AVAILABLE RECORDS:
(* ===== verification/Mcpm.v ===== *)
(** Multi-cluster power management: the last man / first man protocol by which the CPUs
    of a cluster agree when the cluster is torn down and set up again
    ([arch/arm/common/mcpm_head.S], [arch/arm/common/mcpm_entry.c]).

    The synchronisation variables of a cluster are read and written with caches off or
    explicitly cleaned ([sync_cache_w], [sync_cache_r]) and every access is fenced, so
    an execution is an interleaving of single accesses.  [mcpm_step] performs the next
    access of one CPU: [mcpm_entry_point] on the way up, the platform's [power_down] on
    the way down.  What the protocol does not decide - when a CPU is woken, when the
    kernel gives it up, whether the platform declares it the last man - is a choice of
    the schedule, so the theorems hold for every platform. *)

From S2P Require Import Prelude Vlock.

(** [struct mcpm_sync_struct] of [asm/mcpm.h]. *)
Inductive cpu_sync := CPU_DOWN | CPU_COMING_UP | CPU_UP | CPU_GOING_DOWN.
Inductive cluster_sync := CLUSTER_DOWN | CLUSTER_UP | CLUSTER_GOING_DOWN.
Inductive inbound_sync := INBOUND_NOT_COMING_UP | INBOUND_COMING_UP.

#[export] Instance cpu_sync_eq_dec : EqDecision cpu_sync.
Proof. solve_decision. Defined.
#[export] Instance cluster_sync_eq_dec : EqDecision cluster_sync.
Proof. solve_decision. Defined.
#[export] Instance inbound_sync_eq_dec : EqDecision inbound_sync.
Proof. solve_decision. Defined.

WHAT IS EXPECTED:
Every entry should be given again exactly as written.

ANSWER BOX:
(* ===== verification/Mcpm.v ===== *)
(** Multi-cluster power management: the last man / first man protocol by which the CPUs
    of a cluster agree when the cluster is torn down and set up again
    ([arch/arm/common/mcpm_head.S], [arch/arm/common/mcpm_entry.c]).

    The synchronisation variables of a cluster are read and written with caches off or
    explicitly cleaned ([sync_cache_w], [sync_cache_r]) and every access is fenced, so
    an execution is an interleaving of single accesses.  [mcpm_step] performs the next
    access of one CPU: [mcpm_entry_point] on the way up, the platform's [power_down] on
    the way down.  What the protocol does not decide - when a CPU is woken, when the
    kernel gives it up, whether the platform declares it the last man - is a choice of
    the schedule, so the theorems hold for every platform. *)

From S2P Require Import Prelude Vlock.

(** [struct mcpm_sync_struct] of [asm/mcpm.h]. *)
Inductive cpu_sync := CPU_DOWN | CPU_COMING_UP | CPU_UP | CPU_GOING_DOWN.
Inductive cluster_sync := CLUSTER_DOWN | CLUSTER_UP | CLUSTER_GOING_DOWN.
Inductive inbound_sync := INBOUND_NOT_COMING_UP | INBOUND_COMING_UP.

#[export] Instance cpu_sync_eq_dec : EqDecision cpu_sync.
Proof. solve_decision. Defined.
#[export] Instance cluster_sync_eq_dec : EqDecision cluster_sync.
Proof. solve_decision. Defined.
#[export] Instance inbound_sync_eq_dec : EqDecision inbound_sync.
Proof. solve_decision. Defined.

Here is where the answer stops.